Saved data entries

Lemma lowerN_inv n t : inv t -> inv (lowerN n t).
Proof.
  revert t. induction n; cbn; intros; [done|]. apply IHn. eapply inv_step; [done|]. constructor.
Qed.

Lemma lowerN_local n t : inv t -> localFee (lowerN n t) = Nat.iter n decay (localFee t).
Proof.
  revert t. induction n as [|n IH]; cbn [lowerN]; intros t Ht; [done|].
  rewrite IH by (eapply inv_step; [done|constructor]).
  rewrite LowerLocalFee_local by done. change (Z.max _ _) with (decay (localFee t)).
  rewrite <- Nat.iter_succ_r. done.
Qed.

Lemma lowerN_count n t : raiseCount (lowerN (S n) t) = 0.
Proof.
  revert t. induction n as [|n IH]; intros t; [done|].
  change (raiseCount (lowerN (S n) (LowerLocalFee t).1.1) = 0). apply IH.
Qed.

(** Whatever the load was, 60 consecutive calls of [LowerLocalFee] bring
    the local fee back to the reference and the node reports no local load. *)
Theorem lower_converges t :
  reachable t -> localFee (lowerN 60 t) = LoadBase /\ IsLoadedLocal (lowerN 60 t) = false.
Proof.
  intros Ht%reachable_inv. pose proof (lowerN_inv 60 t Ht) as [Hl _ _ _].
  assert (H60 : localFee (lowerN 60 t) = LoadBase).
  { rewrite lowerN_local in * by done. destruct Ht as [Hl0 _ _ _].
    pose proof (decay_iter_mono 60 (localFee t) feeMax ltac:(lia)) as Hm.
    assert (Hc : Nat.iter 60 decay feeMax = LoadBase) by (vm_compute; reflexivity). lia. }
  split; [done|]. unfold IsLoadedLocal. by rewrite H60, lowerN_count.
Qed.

...

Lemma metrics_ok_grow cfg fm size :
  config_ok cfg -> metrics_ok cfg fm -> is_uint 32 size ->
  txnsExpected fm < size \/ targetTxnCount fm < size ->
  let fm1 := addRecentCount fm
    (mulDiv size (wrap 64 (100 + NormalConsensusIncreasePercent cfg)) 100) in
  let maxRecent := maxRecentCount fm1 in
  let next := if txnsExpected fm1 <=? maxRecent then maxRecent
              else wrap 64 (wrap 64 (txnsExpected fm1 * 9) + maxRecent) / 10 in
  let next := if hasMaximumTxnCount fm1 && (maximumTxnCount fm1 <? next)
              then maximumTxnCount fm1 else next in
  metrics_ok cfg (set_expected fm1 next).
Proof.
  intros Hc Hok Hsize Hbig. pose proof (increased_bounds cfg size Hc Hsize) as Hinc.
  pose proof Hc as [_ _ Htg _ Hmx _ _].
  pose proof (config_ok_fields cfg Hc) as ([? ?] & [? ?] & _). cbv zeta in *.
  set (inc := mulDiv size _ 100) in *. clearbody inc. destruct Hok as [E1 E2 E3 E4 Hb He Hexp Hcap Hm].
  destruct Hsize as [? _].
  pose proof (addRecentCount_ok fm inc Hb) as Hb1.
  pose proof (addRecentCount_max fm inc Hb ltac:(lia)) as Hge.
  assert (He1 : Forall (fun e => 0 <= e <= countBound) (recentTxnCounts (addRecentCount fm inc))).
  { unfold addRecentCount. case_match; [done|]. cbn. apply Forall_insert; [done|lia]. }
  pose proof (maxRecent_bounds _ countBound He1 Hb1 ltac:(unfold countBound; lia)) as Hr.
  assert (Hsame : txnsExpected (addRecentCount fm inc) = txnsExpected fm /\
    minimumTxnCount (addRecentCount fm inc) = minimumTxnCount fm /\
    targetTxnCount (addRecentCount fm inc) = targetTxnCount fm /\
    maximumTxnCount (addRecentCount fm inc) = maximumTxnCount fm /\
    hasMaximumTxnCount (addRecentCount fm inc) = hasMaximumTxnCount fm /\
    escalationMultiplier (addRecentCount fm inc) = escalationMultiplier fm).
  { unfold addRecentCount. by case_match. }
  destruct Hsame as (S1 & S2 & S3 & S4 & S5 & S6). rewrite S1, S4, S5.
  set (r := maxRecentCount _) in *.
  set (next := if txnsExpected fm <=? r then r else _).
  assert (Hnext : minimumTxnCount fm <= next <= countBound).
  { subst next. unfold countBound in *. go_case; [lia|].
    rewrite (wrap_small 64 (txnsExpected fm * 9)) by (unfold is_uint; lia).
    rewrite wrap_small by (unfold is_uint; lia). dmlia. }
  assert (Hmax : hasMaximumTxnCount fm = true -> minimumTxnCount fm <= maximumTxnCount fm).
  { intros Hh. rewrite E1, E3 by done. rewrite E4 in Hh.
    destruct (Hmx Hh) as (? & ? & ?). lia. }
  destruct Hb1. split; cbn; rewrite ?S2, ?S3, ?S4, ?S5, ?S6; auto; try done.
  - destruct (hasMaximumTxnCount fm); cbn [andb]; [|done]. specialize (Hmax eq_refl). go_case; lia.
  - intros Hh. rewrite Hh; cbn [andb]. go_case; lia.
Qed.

# Exercise description:
Your answer should consist only of the lines above between the line holding "set (next := if" and the line holding "rewrite (wrap_small 64", inclusive, each transcribed exactly.

# Exercise output:
  set (next := if txnsExpected fm <=? r then r else _).
  assert (Hnext : minimumTxnCount fm <= next <= countBound).
  { subst next. unfold countBound in *. go_case; [lia|].
    rewrite (wrap_small 64 (txnsExpected fm * 9)) by (unfold is_uint; lia).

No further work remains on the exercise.